Ronald Gladden: Well yeah, I’m honestly interested in how Mekki answers this one as well. But for me, it’s been totally different each time. The first time I watched it, it was almost embarrassing because I was like, “Oh man, how did I not see this coming? How did I not catch on to this, you know?” But anytime I start to think about things like that, I realize the level of professionalism that went to this. These are the people who filmed the Borat movies, these are the writers of The Office, these are the directors and the producers ofThe White Lotus. This is what they do for a living. So when I would start to watch it and feel embarrassed, I would think about things like that. These are people who have mastered their craft. Mekki has been doing this for years and years. He’s great at comedy – obviously, I know that now [laughs]. But yeah, anytime I would feel embarrassed, I’d think about that. So it’s just been these stepping stones for me. Every time I watch it, it’s a totally different feeling.

Mekki Leeper: Yeah, I think for me, it’s just the work of the editing team. The Jake Szymanski, Andrew Weinberg, [Nicholas] Hatton, and Cody Heller especially because they were there from the very beginning of the creative that I was a part of through so much of the edit and all that stuff. I don’t know, man…just the fact that I was there. That was hundreds of hours, 35 cameras. I was watching it, and I couldn’t believe it was coherent. Because it’s just too big of a task you would think to pull together a story that’s very funny beat for beat.
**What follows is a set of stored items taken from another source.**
Definition set_topic_id (x : option string) (c : InboxState) : InboxState :=
  mkState x (c_status c) (c_session_id c) (c_waiting_on_kind c) (c_waiting_on_id c) (c_task_admission_key c)
  (c_execution_task_id c) (c_result c) (c_handling c) (c_recovery c) (c_available_at c) (c_review_at c)
  (c_lease_generation c) (c_lease_owner c) (c_lease_expires_at c) (c_origin_event_id c) (c_started_at c)
  (c_changed_at c) (c_updated_at c) (c_completed_at c).
Definition set_status (x : AppInboxStatus) (c : InboxState) : InboxState :=
  mkState (c_topic_id c) x (c_session_id c) (c_waiting_on_kind c) (c_waiting_on_id c) (c_task_admission_key c)
  (c_execution_task_id c) (c_result c) (c_handling c) (c_recovery c) (c_available_at c) (c_review_at c)
  (c_lease_generation c) (c_lease_owner c) (c_lease_expires_at c) (c_origin_event_id c) (c_started_at c)
  (c_changed_at c) (c_updated_at c) (c_completed_at c).
Definition set_session_id (x : option string) (c : InboxState) : InboxState :=
  mkState (c_topic_id c) (c_status c) x (c_waiting_on_kind c) (c_waiting_on_id c) (c_task_admission_key c)
  (c_execution_task_id c) (c_result c) (c_handling c) (c_recovery c) (c_available_at c) (c_review_at c)
  (c_lease_generation c) (c_lease_owner c) (c_lease_expires_at c) (c_origin_event_id c) (c_started_at c)
  (c_changed_at c) (c_updated_at c) (c_completed_at c).
Definition set_waiting_on_kind (x : option string) (c : InboxState) : InboxState :=
  mkState (c_topic_id c) (c_status c) (c_session_id c) x (c_waiting_on_id c) (c_task_admission_key c)
  (c_execution_task_id c) (c_result c) (c_handling c) (c_recovery c) (c_available_at c) (c_review_at c)
  (c_lease_generation c) (c_lease_owner c) (c_lease_expires_at c) (c_origin_event_id c) (c_started_at c)
  (c_changed_at c) (c_updated_at c) (c_completed_at c).
Definition set_waiting_on_id (x : option string) (c : InboxState) : InboxState :=
  mkState (c_topic_id c) (c_status c) (c_session_id c) (c_waiting_on_kind c) x (c_task_admission_key c)
  (c_execution_task_id c) (c_result c) (c_handling c) (c_recovery c) (c_available_at c) (c_review_at c)
  (c_lease_generation c) (c_lease_owner c) (c_lease_expires_at c) (c_origin_event_id c) (c_started_at c)
  (c_changed_at c) (c_updated_at c) (c_completed_at c).
Definition set_task_admission_key (x : option string) (c : InboxState) : InboxState :=
  mkState (c_topic_id c) (c_status c) (c_session_id c) (c_waiting_on_kind c) (c_waiting_on_id c) x
  (c_execution_task_id c) (c_result c) (c_handling c) (c_recovery c) (c_available_at c) (c_review_at c)
  (c_lease_generation c) (c_lease_owner c) (c_lease_expires_at c) (c_origin_event_id c) (c_started_at c)
  (c_changed_at c) (c_updated_at c) (c_completed_at c).
Definition set_execution_task_id (x : option string) (c : InboxState) : InboxState :=
  mkState (c_topic_id c) (c_status c) (c_session_id c) (c_waiting_on_kind c) (c_waiting_on_id c)
  (c_task_admission_key c) x (c_result c) (c_handling c) (c_recovery c) (c_available_at c) (c_review_at c)
  (c_lease_generation c) (c_lease_owner c) (c_lease_expires_at c) (c_origin_event_id c) (c_started_at c)
  (c_changed_at c) (c_updated_at c) (c_completed_at c).
Definition set_result (x : option AppResult) (c : InboxState) : InboxState :=
  mkState (c_topic_id c) (c_status c) (c_session_id c) (c_waiting_on_kind c) (c_waiting_on_id c)
  (c_task_admission_key c) (c_execution_task_id c) x (c_handling c) (c_recovery c) (c_available_at c)
  (c_review_at c) (c_lease_generation c) (c_lease_owner c) (c_lease_expires_at c) (c_origin_event_id c)
  (c_started_at c) (c_changed_at c) (c_updated_at c) (c_completed_at c).
Definition set_handling (x : option AppInboxHandling) (c : InboxState) : InboxState :=
  mkState (c_topic_id c) (c_status c) (c_session_id c) (c_waiting_on_kind c) (c_waiting_on_id c)
  (c_task_admission_key c) (c_execution_task_id c) (c_result c) x (c_recovery c) (c_available_at c)
  (c_review_at c) (c_lease_generation c) (c_lease_owner c) (c_lease_expires_at c) (c_origin_event_id c)
  (c_started_at c) (c_changed_at c) (c_updated_at c) (c_completed_at c).
Definition set_recovery (x : option AppInboxRecovery) (c : InboxState) : InboxState :=
  mkState (c_topic_id c) (c_status c) (c_session_id c) (c_waiting_on_kind c) (c_waiting_on_id c)
  (c_task_admission_key c) (c_execution_task_id c) (c_result c) (c_handling c) x (c_available_at c)
  (c_review_at c) (c_lease_generation c) (c_lease_owner c) (c_lease_expires_at c) (c_origin_event_id c)
  (c_started_at c) (c_changed_at c) (c_updated_at c) (c_completed_at c).
Definition set_available_at (x : option Z) (c : InboxState) : InboxState :=
  mkState (c_topic_id c) (c_status c) (c_session_id c) (c_waiting_on_kind c) (c_waiting_on_id c)
  (c_task_admission_key c) (c_execution_task_id c) (c_result c) (c_handling c) (c_recovery c) x (c_review_at c)
  (c_lease_generation c) (c_lease_owner c) (c_lease_expires_at c) (c_origin_event_id c) (c_started_at c)
  (c_changed_at c) (c_updated_at c) (c_completed_at c).
Definition set_review_at (x : option Z) (c : InboxState) : InboxState :=
  mkState (c_topic_id c) (c_status c) (c_session_id c) (c_waiting_on_kind c) (c_waiting_on_id c)
  (c_task_admission_key c) (c_execution_task_id c) (c_result c) (c_handling c) (c_recovery c)
  (c_available_at c) x (c_lease_generation c) (c_lease_owner c) (c_lease_expires_at c) (c_origin_event_id c)
  (c_started_at c) (c_changed_at c) (c_updated_at c) (c_completed_at c).
Definition set_lease_generation (x : Z) (c : InboxState) : InboxState :=
  mkState (c_topic_id c) (c_status c) (c_session_id c) (c_waiting_on_kind c) (c_waiting_on_id c)
  (c_task_admission_key c) (c_execution_task_id c) (c_result c) (c_handling c) (c_recovery c)
  (c_available_at c) (c_review_at c) x (c_lease_owner c) (c_lease_expires_at c) (c_origin_event_id c)
  (c_started_at c) (c_changed_at c) (c_updated_at c) (c_completed_at c).
Definition set_lease_owner (x : option string) (c : InboxState) : InboxState :=
  mkState (c_topic_id c) (c_status c) (c_session_id c) (c_waiting_on_kind c) (c_waiting_on_id c)
  (c_task_admission_key c) (c_execution_task_id c) (c_result c) (c_handling c) (c_recovery c)
  (c_available_at c) (c_review_at c) (c_lease_generation c) x (c_lease_expires_at c) (c_origin_event_id c)
  (c_started_at c) (c_changed_at c) (c_updated_at c) (c_completed_at c).
Definition set_lease_expires_at (x : option Z) (c : InboxState) : InboxState :=
  mkState (c_topic_id c) (c_status c) (c_session_id c) (c_waiting_on_kind c) (c_waiting_on_id c)
  (c_task_admission_key c) (c_execution_task_id c) (c_result c) (c_handling c) (c_recovery c)
  (c_available_at c) (c_review_at c) (c_lease_generation c) (c_lease_owner c) x (c_origin_event_id c)
  (c_started_at c) (c_changed_at c) (c_updated_at c) (c_completed_at c).
Definition set_origin_event_id (x : option Z) (c : InboxState) : InboxState :=
  mkState (c_topic_id c) (c_status c) (c_session_id c) (c_waiting_on_kind c) (c_waiting_on_id c)
  (c_task_admission_key c) (c_execution_task_id c) (c_result c) (c_handling c) (c_recovery c)
  (c_available_at c) (c_review_at c) (c_lease_generation c) (c_lease_owner c) (c_lease_expires_at c) x
  (c_started_at c) (c_changed_at c) (c_updated_at c) (c_completed_at c).
Definition set_started_at (x : option Z) (c : InboxState) : InboxState :=
  mkState (c_topic_id c) (c_status c) (c_session_id c) (c_waiting_on_kind c) (c_waiting_on_id c)
  (c_task_admission_key c) (c_execution_task_id c) (c_result c) (c_handling c) (c_recovery c)
  (c_available_at c) (c_review_at c) (c_lease_generation c) (c_lease_owner c) (c_lease_expires_at c)
  (c_origin_event_id c) x (c_changed_at c) (c_updated_at c) (c_completed_at c).
Definition set_changed_at (x : option Z) (c : InboxState) : InboxState :=
  mkState (c_topic_id c) (c_status c) (c_session_id c) (c_waiting_on_kind c) (c_waiting_on_id c)
  (c_task_admission_key c) (c_execution_task_id c) (c_result c) (c_handling c) (c_recovery c)
  (c_available_at c) (c_review_at c) (c_lease_generation c) (c_lease_owner c) (c_lease_expires_at c)
  (c_origin_event_id c) (c_started_at c) x (c_updated_at c) (c_completed_at c).
Definition set_updated_at (x : Z) (c : InboxState) : InboxState :=
  mkState (c_topic_id c) (c_status c) (c_session_id c) (c_waiting_on_kind c) (c_waiting_on_id c)
  (c_task_admission_key c) (c_execution_task_id c) (c_result c) (c_handling c) (c_recovery c)
  (c_available_at c) (c_review_at c) (c_lease_generation c) (c_lease_owner c) (c_lease_expires_at c)
  (c_origin_event_id c) (c_started_at c) (c_changed_at c) x (c_completed_at c).
Definition set_completed_at (x : option Z) (c : InboxState) : InboxState :=
  mkState (c_topic_id c) (c_status c) (c_session_id c) (c_waiting_on_kind c) (c_waiting_on_id c)
  (c_task_admission_key c) (c_execution_task_id c) (c_result c) (c_handling c) (c_recovery c)
  (c_available_at c) (c_review_at c) (c_lease_generation c) (c_lease_owner c) (c_lease_expires_at c)
  (c_origin_event_id c) (c_started_at c) (c_changed_at c) (c_updated_at c) x.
Do you know what I mean? I don’t know, I think I was just really impressed with all my castmates and how smart the editors were. I don’t know, it’s weird. Again, like… I was there. It really happened. But kicking back and watching it, it does feel a little bit like a sitcom. So, I didn’t expect that. I don’t know. It’s just surprising that you can make such a traditional feeling show in this wild, unplanned sort of way, this improvised sort of way.
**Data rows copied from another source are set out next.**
(* ===== verification/RequestLaws.v ===== *)
(** What holds of accepted Requests ([ConversationRequests]): an update is
    saved only over the revision its writer saw, can be sent again without an
    effect, and never loses another writer's update; every saved Request is well
    formed. *)
From S2P Require Import Prelude Json TaskState TaskTree Transaction ResourceStore StoreInvariant Snapshot Context.
From S2P Require Import Approval Conditions Records TaskInputs TaskEvents Effects InboxStore ConversationRequests.

Module RequestLaws.
Import Effects InboxStore ConversationRequests.

(** ** Links *)

Lemma addRefs_cons refs r more :
  addRefs refs (r :: more) = addRefs (if bool_decide (r ∈ refs) then refs else refs ++ [r]) more.
Proof. done. Qed.

Lemma elem_of_addRefs refs more r : r ∈ addRefs refs more <-> r ∈ refs \/ r ∈ more.
Proof.
  revert refs. induction more as [|x more IH]; intros refs; [unfold addRefs; simpl; set_solver|].
  rewrite addRefs_cons, IH. case_bool_decide; set_solver.
Qed.

Lemma NoDup_addRefs refs more : NoDup refs -> NoDup (addRefs refs more).
Proof.
  revert refs. induction more as [|x more IH]; intros refs Hnd; [done|]. rewrite addRefs_cons.
  case_bool_decide; [by apply IH|]. apply IH, NoDup_app. split_ands; [done|set_solver|apply NoDup_singleton].
Qed.

Lemma addRefs_known refs more : (forall r, r ∈ more -> r ∈ refs) -> addRefs refs more = refs.
Proof.
  induction more as [|x more IH]; intros H; [done|]. rewrite addRefs_cons.
  rewrite bool_decide_true by (apply H; set_solver). apply IH. set_solver.
Qed.

Lemma addRefs_idemp refs more : addRefs (addRefs refs more) more = addRefs refs more.
Proof. apply addRefs_known. intros r Hr. apply elem_of_addRefs. by right. Qed.

(** ** One prepared update *)

Section Prepared.
Context (t : requests) (input : ConversationRequestUpdatesInput).

Abbreviation key u := (ui_appId input, ui_conversationId input, up_id u).

(** The revision a writer has to name. *)
Definition currentRevision (t : requests) (k : requestKey) : Z :=
  match t !! k with Some row => rq_revision row | None => 0 end.

(** What preparing an update [u] as [(r, replayed)] shows. *)
Record prepared (u : AppConversationRequestUpdate) (r : AppConversationRequest) (replayed : bool) : Prop := {
  pr_id : req_id r = up_id u;
  pr_revision : req_revision r = up_expectedRevision u + 1;
  pr_scope : Some (req_scope r) = match up_scope u with Some s => Some s | None => rq_scope <$> t !! key u end;
  pr_nonblank : nonblank (req_scope r) = true;
  pr_closed : req_closed r = bool_decide (is_Some (up_disposition u));
  pr_explained : req_closed r = true -> blank (up_reason u) = false /\ nonempty (ui_messageId input) <> None;
  pr_closure : req_closure r = (fun d => mkClosure d (default "" (up_reason u)) (default "" (ui_messageId input)))
                 <$> up_disposition u;
  pr_refs : req_taskRefs r = addRefs (match t !! key u with Some row => rq_task_refs row | None => [] end)
                               (default [] (up_taskRefs u));
  pr_limit : (length (req_taskRefs r) <= 32)%nat;
  pr_fence : replayed = false -> currentRevision t (key u) = up_expectedRevision u;
  pr_replayed : replayed = true -> exists row, t !! key u = Some row /\ rq_update_key row = ui_updateKey input /\
    rq_revision row = up_expectedRevision u + 1 /\ rq_scope row = req_scope r /\ rq_closure row = req_closure r /\
    rq_task_refs row = req_taskRefs r }.
(* ===== verification/InboxHost.v ===== *)
(** The inbox Host ([src/app/core/inbox/app-inbox-host.ts], with
    [inbox/input-context.ts], [inbox/input-result.ts] and
    [apps/input-routing.ts]): it routes accepted input to a Conversation or to a
    Task, retries admissions that failed, reports rejections until a route
    accepts them, and projects the answers of Tasks back onto the rows.

    App code (schema checks, [task], [toInput]) and the callbacks of the
    composition are functions of the declarations and of [Options].  Callbacks
    that notify are logged.  The asynchronous parts are split at their awaits:
    a page is read in one step, each row is handled in its own, and the
    projection of an answer is a step before and one after the dependency was
    read.  The clock is read once per step. *)
From S2P Require Import Prelude Json TaskState TaskTree Transaction ResourceStore StoreInvariant StoreCommit Snapshot.
From S2P Require Import Context Approval Conditions Records Time TaskInputs TaskEvents TaskIntent TaskMutation.
From S2P Require Import TaskOutcome TaskAdmission Effects InboxStore ConversationRequests InboxAdmission EventSelector.
From S2P Require Import EventAdmission.

Module InboxHost.
Import Effects InboxStore InboxAdmission EventSelector.

(** ** App declarations *)

Record ConversationPolicy : Type := mkConversation {
  cp_taskMode : bool;
  cp_inputKinds : option (list string);
  cp_conversationId : option string }.

Record Subscription : Type := mkSubscription {
  sub_id : string;
  sub_event : EventSelector;
  sub_toInput : AppEvent -> res (option AppInput) }.

Record Action : Type := mkAction {
  ac_description : string;
  ac_inputSchema : json;
  ac_check : json -> res unit;
  ac_toInput : json -> res AppInput }.

(** A validated App definition.  [ad_accepts] is the App's input schema, with
    the diagnostics [assertValidAppInput] throws. *)
Record AppDef : Type := mkApp {
  ad_id : string;
  ad_agent : option string;
  ad_owner : option string;
  ad_accepts : AppInput -> res unit;
  ad_tasks : bool;
  ad_task : option (AppInputContext -> out (option AppTaskAttachment));
  ad_conversation : option ConversationPolicy;
  ad_subscriptions : list Subscription;
  ad_actions : obj Action }.

(** ** Routing ([input-routing.ts]) *)

Inductive InputRoute : Type := to_conversation | to_task.

#[export] Instance InputRoute_eq_dec : EqDecision InputRoute.
Proof. solve_decision. Defined.

Definition appInputRoute (app : AppDef) (kind : string) (targetTaskId : option string) (appRequest : bool)
    : option InputRoute :=
  if negb appRequest && bool_decide (nonempty targetTaskId = None) &&
     match ad_conversation app with
     | Some c => match cp_inputKinds c with Some ks => set_has kind ks | None => true end
     | None => false
     end
  then Some to_conversation
  else if ad_tasks app && bool_decide (is_Some (ad_task app)) then Some to_task else None.

Definition taskModeConversation (app : AppDef) : bool :=
  match ad_conversation app with Some c => cp_taskMode c | None => false end.

(** ** The Host *)

Record AppInboxFailure : Type := mkInboxFailure {
  fl_item : AppInboxItem;
  fl_stage : AppInboxRecoveryStage;
  fl_error : string;
  fl_evidence : option AppInboxRecoveryFailure }.

(** A report selected for the caller of an input. *)
Record TaskInputReport : Type := mkReport {
  rp_result : AppResult;
  rp_attemptId : string;
  rp_reportRevision : option Z;
  rp_blocked : bool;
  rp_state : option string }.

Inductive UpdateStatus : Type := up_done | up_blocked.

(** What was sent to the composition. *)
Inductive Notice : Type :=
| n_failure (f : AppInboxFailure)
| n_update (item : AppInboxItem) (result : AppResult) (status : UpdateStatus)
| n_report (item : AppInboxItem) (report : TaskInputReport)
| n_conversation (appId conversationId : string).

Record AppTurnTarget : Type := mkTurnTarget {
  tt_appId : string; tt_conversationId : string; tt_turnId : string; tt_expectedRevision : Z }.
Nerds & Beyond: Yeah, I mean, especially when they were revealing all the cameras and everything. I know I was like, “This is so many moving parts. I have no clue how they pulled any of this off.” So kudos to the production team – obviously.

Well, back to Ronald for another one. So when the judge chose you as foreperson, I could just see your face drop. And although there were obviously outside factors at play that you didn’t know about, how do you think that that decision changed the trajectory of the proceedings and everything behind the scenes? I know they talked a little bit about that with the reveal episode at the end.

Ronald Gladden: Well I mean, obviously it was structured from the beginning that I was going to be chosen as the foreperson. I thought I would have some say in the matter going into it because I was under the impression it would be a vote. I didn’t know the judge would select. But truthfully, when I was selected as foreperson, I thought that it was just a classic case of just mixing people up. When Tim fell and hurt himself, Ross was the first one there. He’s this teacher, he’s got the CPR experience, he knows what’s going on. All I was doing was assisting Ross. Ross, Ronald, the names kind of sound alike. We’re both larger individuals. I thought that he literally just got us confused and kind of appointed me as the foreperson. So it’s like, well, I mean, I guess I’m here now [laughs]. But again, that was obviously not knowing that it was pre-selected. But that’s how I was approaching the situation. I was like, “Well, this is just a classic case of mixing people up.”

Nerds & Beyond: Alright, back to Mekki. We talked a little bit about this, but the unique thing about this role is that all the actors had to stay in character for these really long periods of time while also adapting to dynamic situations and it was a really immersive experience. Have you done any work in theater or anything like that that prepared you to kind of take on this challenge? What did your preparation look like going into this role – outside of the hours of rehearsal that you guys had to put in as shown in the last episode [laughs]?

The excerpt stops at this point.